Nine symptoms that say you should bring your baby to the doctor

When you have a newborn it can be hard to know what to do when you think they might be sick. Do you bring them straight to the doctor or do you give it a day or two to see if the symptoms recede by themselves? Babies (shockingly) don’t come out of the womb with a handbook on how to care for them. Parents have to rely on instinct and whatever information they’re able to garner from the internet or their own parents to survive those first few weeks. Sometimes the information can be unreliable, with one website saying to definitely swaddle and one book saying definitely don’t. This can be especially confusing when you think your baby is unwell.

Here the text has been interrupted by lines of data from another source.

(* ===== verification/Mailbox.v ===== *)
(** What a TaskRun exchanges with its clients (adapters/persistence-sqlite/src/
    store.ts): command receipts, event consumer cursors and the control inbox. *)
From S2P Require Import Prelude Json Attempt ExecDb.
Local Open Scope tx_scope.

Section mailbox.
Context `{Platform}.

(** * Command receipts *)

Definition TaskRunCommandReceipt : Type := CommandRow.

Definition getTaskRunCommand (principalId taskRunId commandId : string) (d : Db) : option TaskRunCommandReceipt :=
  commands d !! (principalId, taskRunId, commandId).

(** [canonicalPayload] is the JSON value whose text the caller passes. *)
Definition claimTaskRunCommand (principalId taskRunId commandId commandType : string) (canonicalPayload : json)
    (targetAttemptId : option string) (provenance : list (string * json)) (requestId : string) (timestamp : Z)
    : tx Db (TaskRunCommandReceipt * bool) :=
  let payloadHash := sha256 (stringify canonicalPayload) in
  let* d := gets (fun d => d) in
  match getTaskRunCommand principalId taskRunId commandId d with
  | Some existing =>
      do* require (String.eqb (cm_payloadHash existing) payloadHash)
        (Error "Command idempotency conflict: commandId is bound to a different canonical payload") in
      mret (existing, false)
  | None =>
      do* require (bool_decide (is_Some (runs d !! taskRunId))) (SqliteError "task_run_command_receipts.task_run_id") in
      let row :=
        {| cm_commandType := commandType; cm_payloadHash := payloadHash; cm_payload := canonicalPayload;
           cm_targetAttemptId := targetAttemptId; cm_state := CS_started; cm_result := None; cm_error := None;
           cm_provenance := provenance; cm_requestId := requestId; cm_createdAt := timestamp;
           cm_updatedAt := timestamp; cm_completedAt := None |} in
      do* modify (set_commands (insert (principalId, taskRunId, commandId) row)) in
      mret (row, true)
  end.

Definition nonempty_record (fs : list (string * json)) : option (list (string * json)) :=
  match fs with [] => None | _ => Some fs end.

Definition command_settled (c : CommandRow) (state : CommandState) (result error : list (string * json)) (timestamp : Z)
    : CommandRow :=
  {| cm_commandType := cm_commandType c; cm_payloadHash := cm_payloadHash c; cm_payload := cm_payload c;
     cm_targetAttemptId := cm_targetAttemptId c; cm_state := state; cm_result := nonempty_record result;
     cm_error := nonempty_record error; cm_provenance := cm_provenance c; cm_requestId := cm_requestId c;
     cm_createdAt := cm_createdAt c; cm_updatedAt := timestamp; cm_completedAt := Some timestamp |}.

(** [state] is one of the settled states. *)
Definition settleTaskRunCommand (principalId taskRunId commandId : string) (state : CommandState)
    (result error : list (string * json)) (timestamp : Z) : tx Db TaskRunCommandReceipt :=
  let key := (principalId, taskRunId, commandId) in
  let* d := gets (fun d => d) in
  let changes := match commands d !! key with Some c => bool_decide (cm_state c = CS_started) | None => false end in
  do* modify (set_commands (alter (fun c =>
    if bool_decide (cm_state c = CS_started) then command_settled c state result error timestamp else c) key)) in
  let* d' := gets (fun d => d) in
  let* receipt := present (getTaskRunCommand principalId taskRunId commandId d')
    (Error "TaskRun command receipt not found") in
  do* require (negb (negb changes && bool_decide (cm_state receipt = CS_started)))
    (Error "TaskRun command receipt could not be settled") in
  mret receipt.

(** * Event consumers *)

Definition getEventConsumer (runId consumerId : string) (d : Db) : option ConsumerRow := consumers d !! (runId, consumerId).

Definition claimEventConsumer (runId consumerId : string) (timestamp : Z) : tx Db ConsumerRow :=
  let* d := gets (fun d => d) in
  do* require (bool_decide (is_Some (runs d !! runId))) (Error ("Unknown run " +:+ runId)) in
  let row := match getEventConsumer runId consumerId d with
    | None => {| co_generation := 1; co_ackedSeq := 0; co_settledAckedSeq := None; co_finalAckedSeq := None;
                 co_claimedAt := timestamp; co_updatedAt := timestamp |}
    | Some c => {| co_generation := co_generation c + 1; co_ackedSeq := co_ackedSeq c;
                   co_settledAckedSeq := co_settledAckedSeq c; co_finalAckedSeq := co_finalAckedSeq c;
                   co_claimedAt := timestamp; co_updatedAt := timestamp |}
    end in
  do* modify (set_consumers (insert (runId, consumerId) row)) in
  mret row.

Inductive AckOutcome := ack_missing | ack_stale | ack_invalid | ack_accepted.

(** [SELECT seq ... WHERE seq > after AND seq <= upto AND type IN (...) ORDER BY seq DESC LIMIT 1] *)
Definition last_event_of (types : list string) (runId : string) (after upto : Z) (d : Db) : option Z :=
  map_fold (fun k e acc =>
    if String.eqb k.1 runId && (after <? k.2)%Z && (k.2 <=? upto)%Z && includes (e_type e) types
    then Some (Z.max k.2 (default k.2 acc)) else acc) None (events d).

Definition settled_types : list string := ["run.completed"; "run.blocked"; "run.failed"; "run.cancelled"].
Definition final_types : list string := ["run.completed"; "run.cancelled"].

Definition consumer_acked (c : ConsumerRow) (seq : Z) (settled final : option Z) (timestamp : Z) : ConsumerRow :=
  {| co_generation := co_generation c; co_ackedSeq := seq;
     co_settledAckedSeq := match settled with Some s => Some s | None => co_settledAckedSeq c end;
     co_finalAckedSeq := match final with Some s => Some s | None => co_finalAckedSeq c end;
     co_claimedAt := co_claimedAt c; co_updatedAt := timestamp |}.

Definition ackEventConsumer (runId consumerId : string) (generation seq timestamp : Z) : tx Db AckOutcome :=
  let* d := gets (fun d => d) in
  match runs d !! runId with
  | None => mret ack_missing
  | Some run =>
      match getEventConsumer runId consumerId d with
      | None => mret ack_stale
      | Some cursor =>
          if negb (Z.eqb (co_generation cursor) generation) then mret ack_stale
          else if negb (safe_integer seq) || (seq <? co_ackedSeq cursor)%Z || (r_lastEventSeq run <? seq)%Z
          then mret ack_invalid
          else
            let settled := last_event_of settled_types runId (co_ackedSeq cursor) seq d in
            let final := last_event_of final_types runId (co_ackedSeq cursor) seq d in
            do* modify (set_consumers (insert (runId, consumerId) (consumer_acked cursor seq settled final timestamp))) in
            mret ack_accepted
      end
  end.

(** * Controls *)

Definition MAX_CONTROL_CONTENT_CHARS : Z := 200000.

Definition assertControlContent (content : string) : result unit :=
  do* check (negb (blank content)) (Error "Control content is required") in
  check (negb (MAX_CONTROL_CONTENT_CHARS <? Z.of_nat (String.length content))%Z)
    (Error ("Control content cannot exceed " +:+ pretty MAX_CONTROL_CONTENT_CHARS +:+ " characters")).

Inductive EnqueueOutcome :=
  | enq_duplicate (item : string * ControlRow)
  | enq_inactive
  | enq_full
  | enq_accepted (item : string * ControlRow).

Definition getControlItem (id : string) (d : Db) : option ControlRow := controls d !! id.

Definition controls_where (p : ControlRow -> bool) (d : Db) : list (string * ControlRow) :=
  List.filter (fun kq => p kq.2) (map_to_list (controls d)).

Definition next_control_rowid (d : Db) : Z :=
  (map_fold (fun _ q acc => Z.max (q_rowid q) acc) 0 (controls d) + 1)%Z.

Definition enqueueControl (runId requestId : string) (kind : ControlKind) (content : string) (capacity timestamp : Z)
    : tx Db EnqueueOutcome :=
  do* lift (assertControlContent content) in
  let* d := gets (fun d => d) in
  match head (controls_where (fun q => String.eqb (q_runId q) runId && String.eqb (q_requestId q) requestId) d) with
  | Some existing => mret (enq_duplicate existing)
  | None =>
      match runs d !! runId with
      | None => mret enq_inactive
      | Some run =>
          if negb (bool_decide (r_status run = R_running)) then mret enq_inactive else
          let active := count_where (fun q => String.eqb (q_runId q) runId && Z.eqb (q_attempt q) (r_attempt run)
            && includes (q_status q) [K_queued; K_delivering]) (controls d) in
          if (capacity <=? active)%Z then mret enq_full else
          let* id := randomUUID in
          let item :=
            {| q_rowid := next_control_rowid d; q_runId := runId; q_requestId := requestId; q_attempt := r_attempt run;
               q_kind := kind; q_content := content; q_status := K_queued; q_error := ""; q_createdAt := timestamp;
               q_claimedAt := None; q_completedAt := None |} in
          do* require (bool_decide (controls d !! id = None)) (SqliteError "control_inbox.id") in
          do* modify (set_controls (insert id item)) in
          mret (enq_accepted (id, item))
      end
  end.

Definition control_to (q : ControlRow) (status : ControlStatus) (error : string) (claimedAt completedAt : option Z)
    : ControlRow :=
  {| q_rowid := q_rowid q; q_runId := q_runId q; q_requestId := q_requestId q; q_attempt := q_attempt q;
     q_kind := q_kind q; q_content := q_content q; q_status := status; q_error := error; q_createdAt := q_createdAt q;
     q_claimedAt := claimedAt; q_completedAt := completedAt |}.

(** ORDER BY created_at, rowid *)
Definition control_before (a b : string * ControlRow) : Prop :=
  Is_true ((q_createdAt a.2 <? q_createdAt b.2)%Z
    || Z.eqb (q_createdAt a.2) (q_createdAt b.2) && (q_rowid a.2 <=? q_rowid b.2)%Z).

#[export] Instance control_before_dec a b : Decision (control_before a b).
Proof. unfold control_before. apply _. Defined.

Definition listControlInbox (runId : string) (d : Db) : list (string * ControlRow) :=
  merge_sort control_before (controls_where (fun q => String.eqb (q_runId q) runId) d).

Definition claimControlItem (runId : string) (attempt timestamp : Z) : tx Db (option (string * ControlRow)) :=
  do* modify (set_controls (update_where
    (fun q => String.eqb (q_runId q) runId && bool_decide (q_status q = K_queued) && negb (Z.eqb (q_attempt q) attempt))
    (fun q => control_to q K_superseded "Run attempt advanced before delivery" (q_claimedAt q) (Some timestamp)))) in
  let* d := gets (fun d => d) in
  match head (merge_sort control_before (controls_where (fun q => String.eqb (q_runId q) runId
    && Z.eqb (q_attempt q) attempt && bool_decide (q_status q = K_queued)) d)) with
  | None => mret None
  | Some (id, q) =>
      let claimed := control_to q K_delivering (q_error q) (Some timestamp) (q_completedAt q) in
      do* modify (set_controls (insert id claimed)) in
      mret (Some (id, claimed))
  end.

Definition completeControlItem (id : string) (status : ControlStatus) (error : string) (timestamp : Z) : tx Db bool :=
  let* m := gets controls in
  match m !! id with
  | Some q =>
      if bool_decide (q_status q = K_delivering) then
        do* modify (set_controls (insert id (control_to q status error (q_claimedAt q) (Some timestamp)))) in mret true
      else mret false
  | None => mret false
  end.

End mailbox.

To put your minds at ease, we’ve come up with the sure signs of when you need to bring your baby to the doctor stat. And don’t worry – children can avail of free GP care until they’re six years old so make those appointments and get them seen to. Better safe than sorry.

Not feeding

If your baby doesn’t feed vigorously when they’re hungry, or tire quickly when sucking, then it’s likely that they are unwell.

High temperature

Temperatures can be tricky. Babies can have only mild temperatures and be severely ill and a high temperature and be only slightly ill. However, when under three months old, your baby’s temperature shouldn’t go beyond 38 degrees. If it does, go see the doctor.

Inconsolably cranky

Temperament is as sure a sign that something is wrong as other physical signs. If your placid baby is grumbly, cranky and can’t be consoled by anything or anyone, then it could be a sign your baby is fighting off an infection.

Breathing problems

When babies travel through the birth canal (remember that part?) the mother’s muscles squeeze them through. This squeezing helps to get rid of mucous in the baby’s lungs. When born by c-section, the baby can’t benefit from the squeezing action, so some mucous may be left over in their lungs. If your baby is showing signs of wheezing or grunting during their first few weeks of life, it could be because there’s some left over mucous in their lungs. To be sure pop down to see the doctor to make sure it’s not developing into anything serious.

Extremely sleepy

Babies sleep. A lot. But if you notice your baby sleeping a lot more than usual, or at irregular times, then it could be a sign that your baby is under the weather.

Floppy body

Babies need help supporting their heads for their first few weeks of life, but some tummy time with mum and dad will help to develop those neck and shoulder muscles pretty quickly. But if your baby seems floppy and you don’t feel any natural tension in their arms or legs, then they could be suffering from hypotonia, which is a state of low muscle tone in babies. Get them down to your GP to see how you can help build up their strength.


If you notice your baby crying without tears, or not passing a lot of urine, they could be dehydrated. Dehydration can be dangerous if left alone, so if you can’t get your baby to take any fluids, best see your GP to figure out what’s ailing them.


Notice any marks on your baby’s stomach or back when you change them? Some babies could be reacting to washing powder or nappy cream, but if you notice anything out of the ordinary, it’s best to bring them to a doctor.

Eye discharge

Conjunctivitis is extremelycommon in children. It’s hugely contagious, so even if your child doesn’t attend crèche, they could come home from the park one day spouting a stye on their eyelid, or dripping yellow, crusty mucous from their eye. While not serious, it can develop into a bad eye infection so if the signs don’t recede within two to three days, get down to the doctor for some sound advice.